*EXERCISE INPUT*
(** X8: the performance chart of a player plots each of the player's
    records once, as the pair of its game and its net score, nothing else,
    in ascending order of the game labels compared as strings (missing
    labels last); a player without records gets an empty trace, not an
    error. *)
Theorem performance_chart_plots_every_record (df : DataFrame) (p : string) :
  conforms df = true ->
  exists x y,
    create_player_performance_chart df p
    = Ok (mkFigure [mkScatter x y "Net Score"] [0%Q] (p ++ " - Performance Trend"))
    /\ Permutation (combine x y)
                   (map (fun r => (field df "Game" r, field df "Net_Score" r))
                        (rows_where df "Player" p))
    /\ label_sorted x
    /\ (rows_where df "Player" p = [] -> x = [] /\ y = []).
Proof.
  intros Hc.
  destruct (performance_chart_closed_form df p Hc)
    as (ip & ig & inn & Hip & Hig & Hinn & Hfig).
  cbv zeta in Hfig.
  set (sorted := sort_on label_le (fun r => label_key (cell ig r))
                         (rows_where df "Player" p)) in *.
  exists (map (cell ig) sorted), (map (cell inn) sorted).
  split; [exact Hfig|]. split; [|split].
  - rewrite combine_maps. unfold field. rewrite Hig, Hinn.
    apply Permutation_map, Permutation_sym, sort_on_perm.
  - unfold label_sorted.
    apply (StronglySorted_map
             (fun a b => label_le (label_key (cell ig a)) (label_key (cell ig b)) = true)
             _ (fun _ => True)).
    + auto.
    + apply Forall_forall. auto.
    + apply (sort_on_sorted label_le (fun r => label_key (cell ig r))
               label_le_total label_le_trans).
  - intros Hnone. unfold sorted. rewrite Hnone. split; reflexivity.
Qed.

Lemma performance_chart_plots_every_record_witness :
  conforms tournament_data = true
  /\ exists x y,
       create_player_performance_chart tournament_data "Player2"
       = Ok (mkFigure [mkScatter x y "Net Score"] [0%Q]
                      "Player2 - Performance Trend")
       /\ label_sorted x.
Proof.
  split; [reflexivity|].
  destruct (performance_chart_plots_every_record tournament_data "Player2" eq_refl)
    as (x & y & H1 & _ & H3 & _).
  exists x, y. split; assumption.
Defined.

(** ** The sample data conform to the data model *)

Lemma sample_record_labelled (p t g : string) (rs : RandomState) :
  Forall labelled (fst (sample_record p t g rs)).
Proof. constructor; [|constructor]. exists p, t, g. reflexivity. Qed.

Lemma sample_records_labelled (rs : RandomState) :
  Forall labelled (fst (sample_records rs)).
Proof.
  unfold sample_records.
  apply for_each_Forall. intros p rs1.
  apply for_each_Forall. intros t rs2.
  apply for_each_Forall. intros g rs3.
  apply sample_record_labelled.
Qed.

Lemma generated_row_kinds (r : record) :
  generated r -> labelled r ->
  is_label (cell 0 (map snd r)) = true /\ is_label (cell 1 (map snd r)) = true
  /\ is_label (cell 2 (map snd r)) = true /\ is_numeric (cell 3 (map snd r)) = true
  /\ is_numeric (cell 4 (map snd r)) = true /\ is_numeric (cell 5 (map snd r)) = true
  /\ is_numeric (cell 6 (map snd r)) = true /\ is_numeric (cell 7 (map snd r)) = true.
Proof.
  intros (Hk & (z3 & H3 & _) & (z4 & H4 & _) & (z5 & H5 & _) & (z6 & H6 & _)
          & (z7 & H7 & _)) (p & t & g & Hl).
  destruct (generated_shape r Hk) as (v0 & v1 & v2 & v3 & v4 & v5 & v6 & v7 & ->).
  cbn in *. inversion Hl; subst. repeat split; reflexivity.
Qed.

*TASK PROMPT*
For each line in the data above that contains the string "mkFigure", extract the line.

*RESPONSE TO THIS TASK*
    = Ok (mkFigure [mkScatter x y "Net Score"] [0%Q] (p ++ " - Performance Trend"))
       = Ok (mkFigure [mkScatter x y "Net Score"] [0%Q]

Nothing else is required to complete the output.